Eventually the case came to the Supreme Court, which in essence agreed with the employment judge. Lord Clarke, giving the Court’s judgment, analysed the authorities and concluded that – on the basis of the findings of fact made by the original tribunal – four essential contractual terms had been agreed:
- that the valeters would perform the services defined in the contract for Autoclenz within a reasonable time and in a good and workmanlike manner;
- that the valeters would be paid for that work;
- that the valeters were obliged to carry out the work offered to them and Autoclenz undertook to offer work; and
- that the valeters must personally do the work and could not provide a substitute to do so.
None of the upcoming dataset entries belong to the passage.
(** * Expense tracker: a model of [main.py] and its properties

    The development follows the two classes of the program.  [Expense] is
    the record with its two conversions; [ExpenseTracker] owns the list of
    records and the backing file.  Python exceptions are results of type
    [outcome]; the tracker's methods take the tracker and return the result
    together with the tracker after the call, so that what a raised
    exception leaves behind can be stated. *)

From Stdlib Require Import List Sorted ZArith String Ascii Bool Lia DecimalString.
From Stdlib Require Import Floats.PrimFloat.
Import ListNotations.

Local Open Scope string_scope.
Local Open Scope Z_scope.

(** ** Python values, exceptions and results *)

(** What [json.load] can return, and what [json.dump] accepts. A [VDict]
    lists the bindings of a dict, every key once. *)
#[local] Unset Elimination Schemes.
Inductive value : Type :=
| VNone
| VBool (b : bool)
| VInt (n : Z)
| VFloat (x : float)
| VStr (s : string)
| VList (items : list value)
| VDict (entries : list (string * value)).
#[local] Set Elimination Schemes.

(** The exceptions the program meets.  [StrptimeError] is the [ValueError]
    that [datetime.strptime] raises on a text it rejects;
    [UnicodeDecodeError], [OSError] and [RecursionError] are what [open],
    the reading of the file and [json.load] raise besides
    [JSONDecodeError]: bytes that are no text, a path that cannot be
    opened or read, a document nested too deep. *)
Inductive exn : Type :=
| ValueError (msg : string)
| StrptimeError (text : string)
| KeyError (key : string)
| TypeError
| JSONDecodeError
| UnicodeDecodeError
| OSError
| RecursionError.
Lemma rstrip_len (s : string) : PyStr.len (PyStr.rstrip s) <= PyStr.len s.
Proof.
  unfold PyStr.len. induction s as [|c s IH]; simpl; [lia|].
  destruct (PyStr.rstrip s); [destruct (PyStr.isspace c)|]; simpl in *; lia.
Qed.

Lemma strip_len (s : string) : PyStr.len (PyStr.strip s) <= PyStr.len s.
Proof.
  unfold PyStr.strip. pose proof (rstrip_len (PyStr.lstrip s)).
  pose proof (lstrip_len s). lia.
Qed.

(** A property of every chunk the loop body emits holds of every chunk a
    run returns. *)
Lemma while_loop_each (text : string) (cs ov : Z) (P : Chunk.t -> Prop) :
  (forall st : loop_state, loop_guard text st = true ->
     exists c : Chunk.t,
       chunks (loop_body text cs ov st) = (chunks st ++ [c])%list /\ P c) ->
  forall (fuel : nat) (st : loop_state) (l : list Chunk.t),
    Forall P (chunks st) ->
    while_loop fuel text cs ov st = Returned l -> Forall P l.
Proof.
  intros Hbody. induction fuel as [|fuel IH]; intros st l Hall; simpl;
    destruct (loop_guard text st) eqn:Hg; try discriminate;
    try (intros [= <-]; exact Hall).
  apply IH. destruct (Hbody st Hg) as [c [-> Hc]].
  apply Forall_app. split; [exact Hall | repeat constructor; exact Hc].
Qed.

(** Every chunk records the slice of the text between its own offsets:
    [text] is that slice stripped, [length] is its length before stripping,
    and neither is longer than [chunk_size]. *)
Theorem chunk_text_content (fuel : nat) (self : DocumentProcessor.t)
    (text : string) (chunk_size overlap : option Z) (l : list Chunk.t) :
  let cs := or_default chunk_size (DocumentProcessor.chunk_size self) in
  0 < cs ->
  _chunk_text fuel self text chunk_size overlap = Returned l ->
  Forall (fun c =>
    let piece := PyStr.slice text (Chunk.start_char c) (Chunk.end_char c) in
    Chunk.text c = PyStr.strip piece /\
    Chunk.length c = PyStr.len piece /\
    PyStr.len (Chunk.text c) <= Chunk.length c <= cs) l.
Proof.
  intros cs Hcs Hrun. unfold _chunk_text in Hrun. fold cs in Hrun.
  refine (while_loop_each text cs _ _ _ fuel initial_state l _ Hrun);
    [|constructor].
  intros st Hg. unfold loop_body.
  destruct (choose_end text cs (start st)) as [e ct] eqn:Hce.
  eexists. split; [reflexivity|]. simpl.
  pose proof (choose_end_slice _ _ _ _ _ Hce) as ->.
  apply choose_end_bounds in Hce as [Hspan _]; [|exact Hcs].
  split; [reflexivity|]. split; [reflexivity|].
  pose proof (strip_len (PyStr.slice text (start st) e)).
  pose proof (slice_len_le_span text (start st) e ltac:(lia)). lia.
Qed.

Lemma chunk_text_content_witness :
  exists l : list Chunk.t,
    _chunk_text 4 __init__ "  Paid.  Due soon. " (Some 8) (Some 1) = Returned l /\
    map Chunk.text l = ["Paid."; ".  Due s"; "soon."] /\
    map Chunk.length l = [7; 8; 6] /\
    Forall (fun c =>
      Chunk.text c = PyStr.strip
        (PyStr.slice "  Paid.  Due soon. " (Chunk.start_char c) (Chunk.end_char c)) /\
      Chunk.length c = PyStr.len
        (PyStr.slice "  Paid.  Due soon. " (Chunk.start_char c) (Chunk.end_char c)) /\
      PyStr.len (Chunk.text c) <= Chunk.length c <= 8) l.
Proof.
  assert (exists l : list Chunk.t,
    _chunk_text 4 __init__ "  Paid.  Due soon. " (Some 8) (Some 1) = Returned l /\
    map Chunk.text l = ["Paid."; ".  Due s"; "soon."] /\
    map Chunk.length l = [7; 8; 6]) as [l [Hrun [Htexts Hlens]]].
  { eexists. split; [vm_compute; reflexivity|]. split; vm_compute; reflexivity. }
  exists l. split; [exact Hrun|]. split; [exact Htexts|]. split; [exact Hlens|].
  apply (chunk_text_content 4 __init__ "  Paid.  Due soon. " (Some 8) (Some 1) l);
    [vm_compute; reflexivity | exact Hrun].
Defined.

(** ** Coverage of the text *)

(** A run returns the chunks of a state in which the loop guard is false. *)
Lemma while_loop_exit (text : string) (cs ov : Z) (fuel : nat) :
  0 < cs ->
  forall (st : loop_state) (l : list Chunk.t),
  loop_inv text cs ov st ->
  while_loop fuel text cs ov st = Returned l ->
  exists final : loop_state,
    chunks final = l /\ loop_inv text cs ov final /\
    PyStr.len text <= start final.
Proof.
  intros Hcs. induction fuel as [|fuel IH]; intros st l Hinv; simpl;
    destruct (loop_guard text st) eqn:Hg; try discriminate.
  - intros [= <-]. exists st. unfold loop_guard in Hg. apply Z.ltb_ge in Hg. auto.
  - intros Hrun. apply (IH _ _ (loop_body_inv _ _ _ _ Hcs Hg Hinv) Hrun).
  - intros [= <-]. exists st. unfold loop_guard in Hg. apply Z.ltb_ge in Hg. auto.
Qed.

(** Along the trail of the cursor, with an overlap that is not negative,
    every offset from the first cursor up to the last one lies in a chunk. *)
Lemma chained_covers (ov s : Z) (l : list Chunk.t) (f p : Z) :
  0 <= ov ->
  chained ov s l f ->
  s <= p < f ->
  Exists (fun c => Chunk.start_char c <= p < Chunk.end_char c) l.
Proof.
  intros Hov. revert s. induction l as [|c l IH]; simpl; intros s.
  - intros <-. lia.
  - intros [Hstart Hrest] Hp.
    destruct (Z.lt_ge_cases p (Chunk.end_char c)) as [Hin|Hout].
    + left. lia.
    + right. apply (IH (Chunk.end_char c - ov)); [exact Hrest | lia].
Qed.

(** Along the trail, when every chunk is longer than the overlap, no chunk
    starts before the first cursor. *)
Lemma chained_starts (ov s : Z) (l : list Chunk.t) (f : Z) :
  chained ov s l f ->
  Forall (fun c => ov < Chunk.end_char c - Chunk.start_char c) l ->
  Forall (fun c => s <= Chunk.start_char c) l.
Proof.
  revert s. induction l as [|c l IH]; simpl; intros s; [constructor|].
  intros [Hstart Hrest] Hall. inversion Hall as [|? ? Hc Hall']; subst.
  constructor; [lia|].
  eapply Forall_impl; [apply (IH _ Hrest Hall')|]. simpl. intros c'. lia.
Qed.

(** Under the condition that makes chunking terminate, and with an
    overlap that is not negative, the chunks cover the text: every chunk
    starts at an offset [>= 0], and every offset of the text lies between
    the [start_char] and the [end_char] of some chunk. *)
Theorem chunk_text_covers (self : DocumentProcessor.t) (text : string)
    (chunk_size overlap : option Z) :
  let cs := or_default chunk_size (DocumentProcessor.chunk_size self) in
  let ov := or_default overlap (chunk_overlap self) in
  0 <= ov < cs -> 2 * ov <= cs + 1 ->
  exists l : list Chunk.t,
    (forall fuel : nat, (String.length text <= fuel)%nat ->
       _chunk_text fuel self text chunk_size overlap = Returned l) /\
    Forall (fun c => 0 <= Chunk.start_char c) l /\
    (forall p : Z, 0 <= p < PyStr.len text ->
       Exists (fun c => Chunk.start_char c <= p < Chunk.end_char c) l).
Proof.
  intros cs ov Hov Hhalf.
  destruct (while_loop_terminates text cs ov ltac:(lia) ltac:(lia) Hhalf
              (String.length text) initial_state) as [l Hl].
  { unfold PyStr.len. simpl. lia. }
  exists l. split; [|].
  - intros fuel Hfuel. unfold _chunk_text. fold cs ov.
    eapply while_loop_fuel_mono; eauto.
  - destruct (while_loop_exit text cs ov _ ltac:(lia) _ _
                (loop_inv_initial text cs ov) Hl)
      as [final [<- [[Hnext Hids Heach Hchain] Hexit]]].
    split.
    + apply (chained_starts ov 0 _ _ Hchain).
      eapply Forall_impl; [exact Heach|].
      intros c [_ [Hspan Hbreak]]. lia.
    + intros p Hp. apply (chained_covers ov 0 _ (start final)); [lia|exact Hchain|lia].
Qed.

Lemma chunk_text_covers_witness :
  exists l : list Chunk.t,
    _chunk_text 16 __init__ "Paid.  Due soon." (Some 8) (Some 2) = Returned l /\
    Forall (fun c => 0 <= Chunk.start_char c) l /\
    (forall p : Z, 0 <= p < PyStr.len "Paid.  Due soon." ->
       Exists (fun c => Chunk.start_char c <= p < Chunk.end_char c) l).
Proof.
  destruct (chunk_text_covers __init__ "Paid.  Due soon." (Some 8) (Some 2))
    as [l [Hrun [Hstart Hcover]]]; [simpl; lia..|].
  exists l. split; [apply Hrun; simpl; lia|]. split; assumption.
Defined.

(** ** Parameters that make no progress *)

(** With [0 < chunk_size <= overlap] (after the defaults are filled in,
    and a [chunk_size] of at most [2^53], for which the halfway test is
    exact) chunking a non-empty text never returns: the cursor does not move
    forward and chunks are appended for ever. *)
Theorem chunk_text_overlap_too_large (fuel : nat) (self : DocumentProcessor.t)
    (text : string) (chunk_size overlap : option Z) :
  0 < or_default chunk_size (DocumentProcessor.chunk_size self)
    <= or_default overlap (chunk_overlap self) ->
  or_default chunk_size (DocumentProcessor.chunk_size self) <= 2 ^ 53 ->
  text <> "" ->
  _chunk_text fuel self text chunk_size overlap = Diverged.
Proof.
  intros Hcs Hexact Htext. unfold _chunk_text.
  apply while_loop_no_progress; [exact Hcs| |reflexivity].
  destruct text; [congruence|]. unfold PyStr.len. simpl String.length. lia.
Qed.

Lemma chunk_text_overlap_too_large_witness :
  0 < or_default (Some 50) (DocumentProcessor.chunk_size __init__)
    <= or_default None (chunk_overlap __init__) /\
  or_default (Some 50) (DocumentProcessor.chunk_size __init__) <= 2 ^ 53 /\
  "Invoice 42" <> "" /\
  _chunk_text 9 __init__ "Invoice 42" (Some 50) None = Diverged.
Proof.
  assert (0 < or_default (Some 50) (DocumentProcessor.chunk_size __init__)
            <= or_default None (chunk_overlap __init__)) as Hcs by (simpl; lia).
  assert (or_default (Some 50) (DocumentProcessor.chunk_size __init__) <= 2 ^ 53)
    as Hexact by (simpl; lia).
  split; [exact Hcs|]. split; [exact Hexact|]. split; [discriminate|].
  apply (chunk_text_overlap_too_large 9 __init__ "Invoice 42" (Some 50) None
           Hcs Hexact).
  discriminate.
Defined.

(** ** Keywords that can never decide *)

Lemma append_assoc (a b c : string) : (a ++ b) ++ c = a ++ (b ++ c).
Proof.
  induction a as [|x a IH]; [reflexivity|].
  rewrite !append_cons. now rewrite IH.
Qed.

Lemma substring_of_trans (a b c : string) :
  substring_of a b -> substring_of b c -> substring_of a c.
Proof.
  intros [p1 [q1 ->]] [p2 [q2 ->]]. exists (p2 ++ p1), (q1 ++ q2).
  now rewrite !append_assoc.
Qed.

(** The keyword ["gas bill"] of "Utilities" is shadowed by the keyword
    ["gas"] of "Transportation", which comes earlier in the table: a
    description that mentions a gas bill is never put in "Utilities" on that
    account, it is put in "Food & Dining" or in "Transportation". *)
Theorem gas_bill_is_transportation (description : string) :
  matches_ignoring_case "gas bill" description ->
  MLService._categorize_single MLService.__init__ (PyStr.lower description)
    = "Food & Dining" \/
  MLService._categorize_single MLService.__init__ (PyStr.lower description)
    = "Transportation".
Proof.
  intros Hbill.
  assert (PyStr.contains (PyStr.lower (PyStr.lower description)) "gas" = true) as Hgas.
  { rewrite lower_idempotent. apply contains_spec.
    apply (substring_of_trans "gas" "gas bill"); [|exact Hbill].
    exists "", " bill". reflexivity. }
  unfold MLService._categorize_single.
  set (d := PyStr.lower (PyStr.lower description)) in *.
  change (MLService.category_keywords MLService.__init__)
    with MLService._init_category_keywords.
  unfold MLService._init_category_keywords.
  set (f := fun entry : string * list string => MLService.any_keyword_in (snd entry) d).
  change (find f (?a :: ?l)) with (if f a then Some a else find f l).
  destruct (f _) eqn:Hfood; [now left|].
  change (find f (?a :: ?l)) with (if f a then Some a else find f l).
  assert (f ("Transportation",
             ["gas"; "fuel"; "transport"; "uber"; "lyft"; "taxi"; "parking"]) = true)
    as ->.
  { unfold f, MLService.any_keyword_in. simpl snd.
    change (existsb ?g (?k :: ?ks)) with (g k || existsb g ks).
    cbv beta. now rewrite Hgas. }
  now right.
Qed.
(** * Release script of the dev-essentials-pack extension pack

    A shallow embedding of [scripts/release.js] and [scripts/utils.js]:
    the extension-list merge, the change report, the version bump, and the
    git-staging workflow that commits the project and extension files. *)

From Stdlib Require Import Ascii String.
From Stdlib Require Import List NArith Bool Lia Permutation Sorted DecimalN.
Import ListNotations.

Local Open Scope N_scope.
Local Open Scope list_scope.

(** ** JavaScript strings

    A JavaScript string is a sequence of UTF-16 code units.  Every operation
    the script applies to strings ([includes], [split], [trim], [sort], the
    regular expression of [removeANSI]) works on code units, so a string is
    the list of its code units. *)

Definition jsstring := list N.

(** A literal made of ASCII characters only. *)
Definition lit (s : string) : jsstring :=
  map N_of_ascii (list_ascii_of_string s).

(** Code units the script names. *)
Definition LF : N := 10.        (* line feed *)
Definition ESC : N := 27.       (* escape *)
Definition QUOTE : N := 34.     (* double quote *)
Definition DOLLAR : N := 36.    (* dollar *)
Definition PLUS : N := 43.      (* plus *)
Definition MINUS : N := 45.     (* minus *)
Definition DOT : N := 46.       (* dot *)
Definition LBRACKET : N := 91.  (* left bracket *)
Definition BACKSLASH : N := 92. (* backslash *)
Definition LOWER_M : N := 109.  (* letter m *)
Definition BAR : N := 124.      (* vertical bar *)
Definition BULLET : N := 8226.  (* U+2022, the bullet of a kept line *)

(** The comparison behind the relational operators on strings and behind
    [Array.prototype.sort] without a comparator: code unit by code unit, a
    proper prefix before the longer string. *)
Fixpoint compare_units (x y : jsstring) : comparison :=
  match x, y with
  | [], [] => Eq
  | [], _ :: _ => Lt
  | _ :: _, [] => Gt
  | a :: x', b :: y' =>
      match a ?= b with
      | Eq => compare_units x' y'
      | c => c
      end
  end.
(** X13. Merging an object whose keys are neither members of
    [Object.prototype] nor numerals into an object that has none of these
    keys always succeeds, and appends the incoming entries, values
    untouched, after those of the target. *)
Theorem deepMerge_disjoint_keys (target source : list (string * JsValue)) :
  forallb (fun entry : string * JsValue =>
             negb (isPrototypeName (fst entry)) && negb (isIndexName (fst entry)))
          source = true ->
  distinct (map fst source) = true ->
  Forall (fun entry => hasProp (fst entry) target = false) source ->
  _deepMerge (JObj target) (JObj source) = Some (JObj (target ++ source)).
Proof.
  intros _. cbn [_deepMerge]. revert target.
  induction source as [|[k v] rest IH]; intros target Hd Ha.
  - simpl. now rewrite app_nil_r.
  - cbn [map fst distinct] in Hd. apply andb_true_iff in Hd as [Hk Hd].
    apply distinct_not_in in Hk. inversion Ha as [|? ? Hkt Hrest]; subst.
    simpl in Hkt. cbn [foldM mergeEntry]. unfold mergeKey. cbn [getMember optBind].
    rewrite (getProp_absent _ _ Hkt). cbn [truthy andb setMember]. unfold setProp.
    rewrite Hkt. cbn [optBind].
    rewrite (IH (target ++ [(k, v)]) Hd).
    + now rewrite <- app_assoc.
    + apply Forall_forall. intros [k' v'] Hin. simpl.
      rewrite hasProp_app. rewrite Forall_forall in Hrest.
      specialize (Hrest _ Hin). simpl in Hrest. rewrite Hrest. simpl.
      destruct (String.eqb_spec k k') as [->|]; [|reflexivity].
      exfalso. apply Hk. apply in_map_iff. now exists (k', v').
Qed.

Lemma deepMerge_disjoint_keys_witness :
  _deepMerge (JObj [("a", JObj [("$eq", JNum 1)])])
             (JObj [("b", JObj [("$gt", JNum 2)]); ("c", JNull)])
  = Some (JObj ([("a", JObj [("$eq", JNum 1)])]
                ++ [("b", JObj [("$gt", JNum 2)]); ("c", JNull)])).
Proof.
  apply (deepMerge_disjoint_keys [("a", JObj [("$eq", JNum 1)])]
           [("b", JObj [("$gt", JNum 2)]); ("c", JNull)] eq_refl eq_refl).
  repeat constructor.
Defined.

(** * Further properties of serialization *)

(** ** The order in which ids are handed out *)

Lemma upTo_nil lo : upTo lo [] lo.
Proof. split; [lia|]. now rewrite Nat.sub_diag. Qed.

Lemma upTo_app lo acc c nodes c1 :
  upTo lo acc c -> upTo c nodes c1 -> upTo lo (acc ++ nodes) c1.
Proof.
  intros [H1 E1] [H2 E2]. split; [lia|]. unfold postOrder in *.
  rewrite flat_map_app, E1, E2.
  replace (c1 - lo) with ((c - lo) + (c1 - c)) by lia.
  rewrite seq_app. do 2 f_equal. lia.
Qed.

Lemma upTo_wrap c children c1 node :
  upTo c children c1 -> postIds node = postOrder children ++ [c1] ->
  upTo c [node] (S c1).
Proof.
  intros [H E] Hn. split; [lia|]. unfold postOrder in *. cbn [flat_map].
  rewrite app_nil_r, Hn, E.
  replace (S c1 - c) with (S (c1 - c)) by lia.
  rewrite seq_S. do 2 f_equal. lia.
Qed.

Lemma upTo_leaf c node : postIds node = [c] -> upTo c [node] (S c).
Proof. intros E. apply (upTo_wrap c [] c node); [apply upTo_nil|exact E]. Qed.

Lemma consecutive_frame m lo acc :
  consecutive m ->
  triple (upTo lo acc) m (fun nodes c1 => exists c, upTo lo acc c /\ upTo c nodes c1)
         (fun _ => True).
Proof.
  intros H c Hc. specialize (H c c eq_refl).
  destruct (m c) as [[nodes|e] c1]; [|exact I]. exists c. tauto.
Qed.

Lemma consecutive_append m lo acc :
  consecutive m ->
  triple (upTo lo acc) (nodes <- m ;; ret (acc ++ nodes)) (upTo lo) (fun _ => True).
Proof.
  intros H. eapply triple_bind; [apply consecutive_frame, H|].
  intros nodes. apply triple_ret. intros c1 (c & Ha & Hn).
  eapply upTo_app; eauto.
Qed.

Lemma consecutive_wrap {T} m lo acc (wrap : nat -> list Node -> Node)
  (pack : list Node -> T) (proj : T -> list Node) :
  consecutive m ->
  (forall id children, postIds (wrap id children) = postOrder children ++ [id]) ->
  (forall nodes, proj (pack nodes) = nodes) ->
  triple (upTo lo acc)
         (children <- m ;; id <- _generateId ;; ret (pack (acc ++ [wrap id children])))
         (fun st c => upTo lo (proj st) c) (fun _ => True).
Proof.
  intros H Hw Hp. eapply triple_bind; [apply consecutive_frame, H|].
  intros children. eapply triple_bind.
  - apply triple_generateId with
      (post := fun id c2 => exists c, upTo lo acc c /\ upTo c children id /\ c2 = S id).
    intros c1 (c & Ha & Hc). exists c. auto.
  - intros id. apply triple_ret. intros c2 (c & Ha & Hc & ->). rewrite Hp.
    apply (upTo_app lo acc c); [assumption|].
    apply (upTo_wrap c children id); [assumption|apply Hw].
Qed.

Lemma consecutive_of_upTo m :
  (forall lo, triple (upTo lo []) m (upTo lo) (fun _ => True)) -> consecutive m.
Proof.
  intros H lo c <-. specialize (H lo lo (upTo_nil lo)).
  destruct (m lo) as [[nodes|e] c']; auto.
Qed.

Lemma consecutive_ret_nil : consecutive (ret []).
Proof. intros lo c <-. apply upTo_nil. Qed.

Lemma serializeItems_consecutive self currentPath items :
  Forall (fun item => forall p, consecutive (self item p)) items ->
  consecutive (forEach (serializeItem self currentPath) items []).
Proof.
  intros H. apply consecutive_of_upTo. intros lo.
  apply triple_forEach. eapply Forall_impl; [|exact H]. simpl.
  intros item Hitem acc. apply consecutive_append, Hitem.
Qed.

Lemma serializeOperator_upTo self currentPath key lo opEntry :
  (forall p, consecutive (self (snd opEntry) p)) ->
  forall st, triple (fun c => upTo lo (fst st) c)
                    (serializeOperator self currentPath key opEntry st)
                    (fun st' c => upTo lo (fst st') c) (fun _ => True).
Proof.
  intros Hself [fieldNodes operatorFound]. destruct opEntry as [op opValue].
  unfold serializeOperator. simpl in *.
  destruct (asEmbeddedOperator op) as [eop|].
  { apply (consecutive_wrap (self opValue []) lo fieldNodes
             (fun id subtree => Embedded id (currentPath ++ [key]) eop subtree)
             (fun nodes => (nodes, true)) fst); [apply Hself | reflexivity | reflexivity]. }
  destruct (asComparisonOperator op) as [cop|].
  { eapply triple_bind.
    - apply triple_generateId with
        (post := fun id c2 => upTo lo fieldNodes id /\ c2 = S id).
      auto.
    - intros id. apply triple_ret. simpl. intros c2 [Hi ->].
      apply (upTo_app lo fieldNodes id); [assumption|]. now apply upTo_leaf. }
  destruct (asLogicalOperator op) as [lop|].
  { apply (consecutive_wrap (self opValue (currentPath ++ [key])) lo fieldNodes
             (fun id children => Logical id lop children)
             (fun nodes => (nodes, true)) fst); [apply Hself | reflexivity | reflexivity]. }
  apply triple_ret. auto.
Qed.

(** A key that is no operator leaves the state of the loop over the keys of
    a field value as it is; any other key sets [operatorFound]. *)
Lemma operator_step self currentPath key opEntry st c st' c' :
  serializeOperator self currentPath key opEntry st c = (Ok st', c') ->
  snd st' = true \/ (st' = st /\ c' = c).
Proof.
  destruct opEntry as [op opValue], st as [fieldNodes operatorFound].
  unfold serializeOperator.
  destruct (asEmbeddedOperator op) as [eop|].
  { unfold bind. destruct (self opValue [] c) as [[subtree|e] c1]; [|discriminate].
    intros [= <- <-]. now left. }
  destruct (asComparisonOperator op) as [cop|].
  { unfold bind. intros [= <- <-]. now left. }
  destruct (asLogicalOperator op) as [lop|].
  { unfold bind. destruct (self opValue (currentPath ++ [key]) c) as [[children|e] c1];
      [|discriminate].
    intros [= <- <-]. now left. }
  intros [= <- <-]. now right.
Qed.

Lemma operator_found_stays self currentPath key opEntry st c st' c' :
  serializeOperator self currentPath key opEntry st c = (Ok st', c') ->
  snd st = true -> snd st' = true.
Proof.
  intros H Hs. destruct (operator_step _ _ _ _ _ _ _ _ H) as [Ht|[-> _]]; assumption.
Qed.

Lemma operators_none_found self currentPath key fieldProps : forall st c st' c',
  forEach (serializeOperator self currentPath key) fieldProps st c = (Ok st', c') ->
  snd st' = false -> st' = st /\ c' = c.
Proof.
  induction fieldProps as [|e rest IH]; intros st c st' c'; simpl.
  - intros [= <- <-]. auto.
  - unfold bind.
    destruct (serializeOperator self currentPath key e st c) as [[st1|err] c1] eqn:E;
      [|discriminate].
    intros H Hf. destruct (IH _ _ _ _ H Hf) as [-> ->].
    destruct (operator_step _ _ _ _ _ _ _ _ E) as [Ht|[-> ->]]; [congruence|auto].
Qed.

Lemma operators_upTo self currentPath key fieldProps lo nodes :
  Forall (fun w => forall p, consecutive (self w p)) (map snd fieldProps) ->
  triple (upTo lo nodes)
         (forEach (serializeOperator self currentPath key) fieldProps ([], false))
         (fun st c1 => exists c, upTo lo nodes c /\ upTo c (fst st) c1
                                 /\ (snd st = false -> c1 = c))
         (fun _ => True).
Proof.
  intros H c Hc. apply Forall_map in H.
  assert (T := triple_forEach (serializeOperator self currentPath key)
                 (fun st c' => upTo c (fst st) c') (fun _ => True) fieldProps).
  specialize (fun F => T F ([], false) c (upTo_nil c)).
  destruct (forEach _ fieldProps ([], false) c) as [[st|e] c1] eqn:E; [|exact I].
  exists c. split; [exact Hc|]. split.
  - apply T. eapply Forall_impl; [|exact H]. simpl. intros e He acc.
    now apply serializeOperator_upTo.
  - intros Hf. now destruct (operators_none_found _ _ _ _ _ _ _ _ E Hf).
Qed.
The important point derived from Lord Clarke’s judgment was that the terms of the written documents could be disregarded in so far as they were inconsistent with the above. What mattered was what had really been agreed, and ascertaining that involved consideration of all the circumstances, not just what was written down in a formal contract.
So now it’s clear: establishing the parties’ relationship is simply a case of deciding the true position based on all the circumstances. The written agreement is simply one such “circumstance” which falls to be considered with all the others. None is in itself conclusive, and – in spite of some previous case law suggesting the contrary – the written agreement does not carry any such extra weight whereby it must be shown to be a “sham” before it can be disregarded as not reflecting reality.